为了提高水下自主机器人(autonomous underwater vehicle,AUV)在海洋执行任务时对深度和航向控制的品质,以及它的抗干扰能力.本文提出了一种新的方法,即通过训练人工神经网络来改变模糊PID(proportional integral derivative)控制的模糊规则和隶属度函数,从而实现更加精确的模糊控制.最后将设计的模糊神经PID控制算法与建立的AUV动力模型相结合.为验证模糊神经PID控制器的有效性,将传统PID、模糊PID控制算法作为对比,同时,人为加入了干扰因素.通过MATLAB/Simulink仿真实验的验证发现,采用模糊神经PID控制器来控制AUV,可以获得更少的反应时间,更好的稳定性,以及更强的抗干扰性,而且控制效果远超其他控制方式.
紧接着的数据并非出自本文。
(* ===== verification/NoPanic.v ===== *)
(** The threads of the parallel phase do not panic (src/src/scheduler.rs,
    src/src/tx_dependency.rs, src/src/scheduler/context.rs, src/src/incarnation_db.rs).

    Every index into a vector of the scheduler, every assertion and every unwrapping of the
    handlers is a [Panic] of the model. [thread_step] is a step of the parallel phase of
    Serial.v in which the dependency graph and the execution frontier change by their own
    operations; [thread_panics] lists the panics of workers, finality loop and commit loop. The
    result is that none can be reached. *)

From S2P Require Import Prelude Model Reward History World IncarnationDb Access Snapshot Replay ParallelState CacheView TxDependency Context Metrics Scheduler OrderedCommit Interleave Progress Liveness Finality Published Control Pipeline Serial Settlement.

(** ** Computations that return *)

(** The computation returns, with a result in [P]. *)
Definition returns {A} (o : outcome A) (P : A → Prop) : Prop :=
  match o with Done a => P a | Panic => False end.

Lemma returns_bind {A B} (o : outcome A) (f : A → outcome B) (P : A → Prop) (Q : B → Prop) :
  returns o P → (∀ a, P a → returns (f a) Q) → returns (outcome_bind o f) Q.
Proof. destruct o; simpl; auto. Qed.

Lemma returns_impl {A} (o : outcome A) (P Q : A → Prop) : returns o P → (∀ a, P a → Q a) → returns o Q.
Proof. destruct o; simpl; auto. Qed.

(** The result with the equation that it is the result. *)
Lemma returns_eq {A} (o : outcome A) (P : A → Prop) : returns o P → returns o (λ a, o = Done a ∧ P a).
Proof. by destruct o. Qed.

Lemma returns_Done {A} (o : outcome A) (P : A → Prop) a : returns o P → o = Done a → P a.
Proof. by intros Ho ->. Qed.

Lemma returns_not_Panic {A} (o : outcome A) (P : A → Prop) : returns o P → o ≠ Panic.
Proof. by intros Ho ->. Qed.

Lemma index_returns {A} (l : list A) i : i < length l → returns (index l i) (λ a, l !! i = Some a).
Proof. intros [a Ha]%lookup_lt_is_Some_2. unfold index. by rewrite Ha. Qed.

Lemma modify_returns {A} (l : list A) i f : i < length l → returns (modify_at l i f) (λ l', length l' = length l).
Proof. intros Hi. eapply returns_bind; [by apply index_returns|]. intros a _. simpl. apply length_insert. Qed.

(** ** The dependency graph *)

(** One operation on the graph. *)
Inductive graph_op : TxDependency → TxDependency → Prop :=
| go_claim d r d' : next_claim d = (r, d') → graph_op d d'
| go_resolve d i r d' : next_resolve i d = Done (r, d') → graph_op d d'
| go_remove d t pop r d' : TxDependency.remove t pop d = Done (r, d') → graph_op d d'
| go_add d t dep d' : add t dep d = Done d' → graph_op d d'
| go_key d t c d' : key_tx t c d = Done d' → graph_op d d'
| go_commit d t d' : dep_commit t d = Done d' → graph_op d d'.

Record graph_ok (n : nat) (d : TxDependency) : Prop := {
  go_num : num_txs d = n;
  go_states : length (dependent_state d) = n;
  go_affects : length (affect_txs d) = n;
  go_aff e t : t ∈ aff d e → t < n
}.

Lemma graph_ok_keeps n d d' r :
  dep_keeps d d' r → (∀ e t, t ∈ aff d' e → t ∈ aff d e ∨ t < n) → graph_ok n d → graph_ok n d'.
Proof.
  intros [Hn Hs Ha _] Haff [Gn Gs Ga Gf]. split; [congruence..|]. intros e t Ht. destruct (Haff e t Ht); eauto.
Qed.

Lemma graph_op_ok n d d' : graph_op d d' → graph_ok n d → graph_ok n d'.
Proof.
  intros Hop Hok. destruct Hop as [d r d' Hc|d i r d' [Hk Ha]%next_resolve_keeps|d t pop r d' (Hk & Ha & _)%remove_keeps
    |d t dep d' (Hk & _ & Ha)%add_keeps|d t c d' (Hk & Ha & _)%key_tx_keeps|d t d' [Hk Ha]%dep_commit_keeps].
  1: injection Hc as _ <-; by destruct Hok.
  all: eapply graph_ok_keeps; [exact Hk| |exact Hok]; intros e x Hx.
  - left. unfold aff in *. by rewrite <-Ha.
  - left. by apply Ha.
  - destruct (Ha e x Hx) as [?|[-> Hlt]]; [by left|right]. by rewrite (go_states _ _ Hok) in Hlt.
  - left. unfold aff in *. by rewrite <-Ha.
  - left. unfold aff in *. by rewrite <-Ha.
Qed.

Lemma graph_ops_ok n d d' : rtc graph_op d d' → graph_ok n d → graph_ok n d'.
Proof. induction 1; [done|]. intros. eauto using graph_op_ok. Qed.

Lemma graph_ok_new n : graph_ok n (TxDependency_new n).
Proof.
  split; simpl; rewrite ?length_replicate; try done. intros e t. unfold aff. simpl.
  destruct (replicate n ∅ !! e) eqn:He; simpl; [|set_solver]. apply lookup_replicate_1 in He as [-> _]. set_solver.
Qed.

Section graph.
Context (n : nat) (d : TxDependency) (Hok : graph_ok n d).

Lemma next_resolve_returns i : i < n → returns (next_resolve i d) (λ '(r, d'), ∀ t, r = Some t → t < n).
Proof.
  intros Hi. eapply returns_bind; [apply index_returns; by rewrite (go_states _ _ Hok)|]. intros st _.
  destruct (_ && _); simpl; [|done]. by intros t [= <-].
Qed.

Lemma dep_commit_returns t : returns (dep_commit t d) (λ _, True).
Proof.
  unfold dep_commit. case_decide; [|done]. eapply returns_bind.
  - apply index_returns. by rewrite (go_states _ _ Hok), <-(go_num _ _ Hok).
  - intros st _. by destruct (onboard st).
Qed.

Lemma key_tx_returns t c : t < n → returns (key_tx t c d) (λ _, True).
Proof. intros Ht. eapply returns_bind; [apply index_returns; by rewrite (go_states _ _ Hok)|done]. Qed.

Lemma add_returns t dep : t < n → (∀ e, dep = Some e → e < t) → returns (add t dep d) (λ _, True).
Proof.
  intros Ht He. unfold add. destruct dep as [e|].
  - specialize (He e eq_refl). rewrite bool_decide_eq_true_2 by done. cbn [assert_that outcome_bind].
    eapply returns_bind; [apply index_returns; rewrite (go_affects _ _ Hok); lia|]. intros a _.
    eapply returns_bind; [apply index_returns; rewrite (go_states _ _ Hok); lia|]. intros st _.
    eapply returns_bind; [apply index_returns; rewrite (go_states _ _ Hok); lia|done].
  - eapply returns_bind; [apply index_returns; by rewrite (go_states _ _ Hok)|]. intros st _. by destruct (onboard st).
Qed.

End graph.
New AUV Control Research Based on Fuzzy Neural PID
In order to improve the quality of the depth and heading control of the autonomous underwater vehicle(AUV)during its tasks in the sea,as well as its resistance to interference.This paper propose a new approach to more accurate fuzzy control by training artificial neural network pairs to vary the fuzzy rules and affiliation functions of fuzzy PID(proportional integral derivative)control.Finally the designed fuzzy neural PID control algorithm is combined with the established AUV dynamics model.To verify the effectiveness of the fuzzy neural PID controller,conventional PID and fuzzy PID control algorithms were used as comparison algorithms,while interference factors were artificially added.Through the verification of MATLAB/Simulink simulation experiments,the paper found that using a fuzzy neural PID controller to control the AUV,we can obtain less reaction time,better stability,and stronger anti-disturbance,and the control effect far exceeds other control methods.